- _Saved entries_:
──────────

(* ===== verification/Context.v ===== *)
(** * Life cycle: [src/src/woomem_global_context.cpp], [src/src/woomem_thread_context.cpp], and the
      parts of [src/src/woomem.cpp] and [src/src/woomem_gc.cpp] that start and stop the library

    Initialisation and shutdown of the global context, construction and destruction of thread contexts, and
    the assignment of marking contexts.  Threads are named by integers; [malloc] is a parameter of
    [woomem_init]: whether it succeeds. *)

From S2P Require Import Prelude SizeClass Locks Chunk Blocks ChunkProof Heap PageUnit HeapInv.
From S2P Require Import Pools PoolProof Api Barrier.
Open Scope Z_scope.

(** ** State *)

Record Life := MkLife {
  l_rt : Rt;
  l_alive : bool;              (* [m_globalcontext_alive] *)
  l_inited : bool;             (* [m_globalcontext_inited] *)
  l_entries : gset Z;          (* [m_thread_entries] *)
  l_gc_workers : gset Z;       (* threads whose [m_is_gc_worker_context] is set *)
  l_marking : gmap Z Z;        (* [m_gc_marking_context] where it is not [nullptr]: a worker *)
  l_assigned : Z;              (* [m_gc_assigned_thread_idx] *)
  l_worker_count : Z;          (* [m_gc_worker_count] *)
}.

Abbreviation LM := (M Life).
Abbreviation Cl l := (r_ctx (l_rt l)).

Definition set_rt (r : Rt) (l : Life) : Life :=
  MkLife r (l_alive l) (l_inited l) (l_entries l) (l_gc_workers l) (l_marking l) (l_assigned l)
    (l_worker_count l).
Definition set_lctx (c : Ctx) (l : Life) : Life := set_rt (set_ctx c (l_rt l)) l.
Definition set_global_alive (b : bool) (l : Life) : Life :=
  MkLife (l_rt l) b (l_inited l) (l_entries l) (l_gc_workers l) (l_marking l) (l_assigned l)
    (l_worker_count l).
Definition set_inited (b : bool) (l : Life) : Life :=
  MkLife (l_rt l) (l_alive l) b (l_entries l) (l_gc_workers l) (l_marking l) (l_assigned l)
    (l_worker_count l).
Definition upd_entries (f : gset Z → gset Z) (l : Life) : Life :=
  MkLife (l_rt l) (l_alive l) (l_inited l) (f (l_entries l)) (l_gc_workers l) (l_marking l) (l_assigned l)
    (l_worker_count l).
Definition upd_gc_workers (f : gset Z → gset Z) (l : Life) : Life :=
  MkLife (l_rt l) (l_alive l) (l_inited l) (l_entries l) (f (l_gc_workers l)) (l_marking l) (l_assigned l)
    (l_worker_count l).
Definition upd_marking (f : gmap Z Z → gmap Z Z) (l : Life) : Life :=
  MkLife (l_rt l) (l_alive l) (l_inited l) (l_entries l) (l_gc_workers l) (f (l_marking l)) (l_assigned l)
    (l_worker_count l).
Definition set_assigned_idx (n : Z) (l : Life) : Life :=
  MkLife (l_rt l) (l_alive l) (l_inited l) (l_entries l) (l_gc_workers l) (l_marking l) n
    (l_worker_count l).
Definition set_worker_count (n : Z) (l : Life) : Life :=
  MkLife (l_rt l) (l_alive l) (l_inited l) (l_entries l) (l_gc_workers l) (l_marking l) (l_assigned l) n.

Definition on_lctx {A} (m : XM A) : LM A := λ l,
  match m (Cl l) with
  | Ok (a, c) => Ok (a, set_lctx c l)
  | Fail e => Fail e
  end.

Fixpoint for_threads {S} (ts : list Z) (body : Z → M S unit) : M S unit :=
  match ts with
  | [] => mret tt
  | t :: ts' => body t ;; for_threads ts' body
  end.

(** ** The chunk and the pools *)

(** A chunk in memory that has just been reserved; [m_all_page_list] is not touched. *)
Definition install_chunk (k : Chunk) (c : Ctx) : Ctx :=
  set_world (MkWorld (MkChunkMem k ∅) ∅ ∅ (w_all_page_list (c_world c))) c.

(** [Chunk::~Chunk]: the side arrays are deleted and the memory is released. *)
Definition Chunk_dtor (c : Ctx) : Ctx :=
  let k := chunk (w_chunk (c_world c)) in
  install_chunk (MkChunk (base_ k) (reserved_size_ k) (total_pages_ k) [] [] [] (free_head_ k) [] (rwlock_ k)) c.

Definition GlobalPageCollection_ctor (c : Ctx) : Ctx :=
  upd_free_pages (λ _, replicate (Z.to_nat MAX_GROUP) (MkFreePageList false [])) c.
Definition GlobalPageCollection_dtor (c : Ctx) : Ctx := upd_free_pages (λ _, []) c.

(** ** The global context *)

Definition GlobalContext_init `{Build} `{Kernel} (reserved_chunk_size : Z) : LM bool :=
  inited ← gets l_inited;
  assert_ (negb inited) ;;
  match Chunk_ctor reserved_chunk_size with
  | Fail e => throw e
  | Ok k =>
    on_lctx (modify (install_chunk k)) ;;
    if is_init_failed k then on_lctx (modify Chunk_dtor) ;; mret false
    else
      assert_ (negb (is_init_failed k)) ;;
      on_lctx (modify GlobalPageCollection_ctor) ;;
      modify (set_inited true) ;;
      ts ← gets l_entries;
      for_threads (elements ts) (λ t, on_lctx (init_manually t)) ;;
      mret true
  end.

Definition GlobalContext_shutdown `{Build} : LM unit :=
  inited ← gets l_inited;
  assert_ inited ;;
  ts ← gets l_entries;
  for_threads (elements ts) (λ t, on_lctx (shutdown_manually t)) ;;
  on_lctx (modify GlobalPageCollection_dtor) ;;
  on_lctx (modify Chunk_dtor) ;;
  modify (set_inited false).

Definition GlobalContext_dtor `{Build} : LM unit :=
  inited ← gets l_inited;
  (if (inited : bool) then GlobalContext_shutdown else mret tt) ;;
  inited ← gets l_inited;
  assert_ (negb inited) ;;
  modify (set_global_alive false).

(** ** Marking contexts *)

Definition fetch_thread_worker : LM Z :=
  n ← gets l_assigned;
  modify (set_assigned_idx (u64 (n + 1))) ;;
  count ← gets l_worker_count;
  mret (n mod count).

(** What the loop of [GC::GC] does for one thread. *)
Definition assign_worker (t : Z) : LM unit :=
  ws ← gets l_gc_workers;
  if bool_decide (t ∈ ws) then mret tt
  else i ← fetch_thread_worker; modify (upd_marking (<[t := i]>)).

(** The new collector object: no roots, nothing allocated since the last collection; and the loop that assigns a worker to
    every registered thread.  The workers themselves are made by [new_workers] of [System], and their threads set up their
    own contexts ([worker_entry]). *)
Definition GC_ctor (worker_count hardware_concurrency : Z) : LM unit :=
  modify (set_worker_count (Barrier.gc_worker_count worker_count hardware_concurrency)) ;;
  modify (set_assigned_idx 0) ;;
  r ← gets l_rt;
  modify (set_rt (MkRt (r_ctx r) true (r_round r) 0 ∅ (r_bytes r))) ;;
  ts ← gets l_entries;
  for_threads (elements ts) assign_worker.

Definition GC_dtor : LM unit :=
  ts ← gets l_entries;
  for_threads (elements ts) (λ t, modify (upd_marking (delete t))).

(** ** Thread contexts *)

Definition ThreadContext_ctor (t : Z) : LM unit :=
  inited ← gets l_inited;
  on_lctx (modify (upd_threads (<[t := ThreadPageCollection_ctor inited]>))) ;;
  modify (upd_gc_workers (λ s, s ∖ {[t]})) ;;
  gc ← gets (λ l, r_gc_alive (l_rt l));
  (if (gc : bool) then i ← fetch_thread_worker; modify (upd_marking (<[t := i]>))
   else modify (upd_marking (delete t))) ;;
  alive ← gets l_alive;
  if (alive : bool) then modify (upd_entries (λ s, {[t]} ∪ s)) else mret tt.

(** The body, then the destructor of the page collection. *)
Definition ThreadContext_dtor (t : Z) : LM unit :=
  alive ← gets l_alive;
  (if (alive : bool) then modify (upd_entries (λ s, s ∖ {[t]})) else mret tt) ;;
  on_lctx (shutdown_manually t) ;;
  on_lctx (modify (upd_threads (delete t))).

(** The start of [worker_thread_job] in worker [i], which runs as thread [t]. *)
Definition worker_entry (t i : Z) : LM unit :=
  modify (upd_gc_workers (λ s, {[t]} ∪ s)) ;;
  modify (upd_marking (<[t := i]>)).

(** ** The library *)

Definition woomem_init `{Build} `{Kernel} (malloc_ok : bool) (hardware_concurrency reserved_chunk_size : Z)
    : LM bool :=
  inited ← gets l_inited;
  gc ← gets (λ l, r_gc_alive (l_rt l));
  assert_ (negb inited && negb gc) ;;
  ok ← GlobalContext_init reserved_chunk_size;
  if (ok : bool) then
    if malloc_ok then GC_ctor 0 hardware_concurrency ;; mret true
    else GlobalContext_shutdown ;; mret false
  else mret false.

Definition woomem_shutdown `{Build} : LM unit :=
  GC_dtor ;;
  GlobalContext_shutdown ;;
  r ← gets l_rt;
  modify (set_rt (MkRt (r_ctx r) false (r_round r) (r_new_allocated r) (r_roots r) (r_bytes r))).

(** The process before any thread context: static storage is zero. *)
Definition no_chunk : Chunk := MkChunk 0 0 0 [] [] [] 0 [] 0.
Definition process : Life :=
  MkLife (MkRt (MkCtx (MkWorld (MkChunkMem no_chunk ∅) ∅ ∅ 0) [] ∅) false 0 0 ∅ (λ _, 0))
    true false ∅ ∅ ∅ 0 0.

──────────

- _Task brief_: Among the entries above, the lines between the ones containing "Open Scope Z_scope." and "l_entries : gset", inclusive, are to be transcribed exactly. No other line is to be given.

- _Output for this task_:
Open Scope Z_scope.

(** ** State *)

Record Life := MkLife {
  l_rt : Rt;
  l_alive : bool;              (* [m_globalcontext_alive] *)
  l_inited : bool;             (* [m_globalcontext_inited] *)
  l_entries : gset Z;          (* [m_thread_entries] *)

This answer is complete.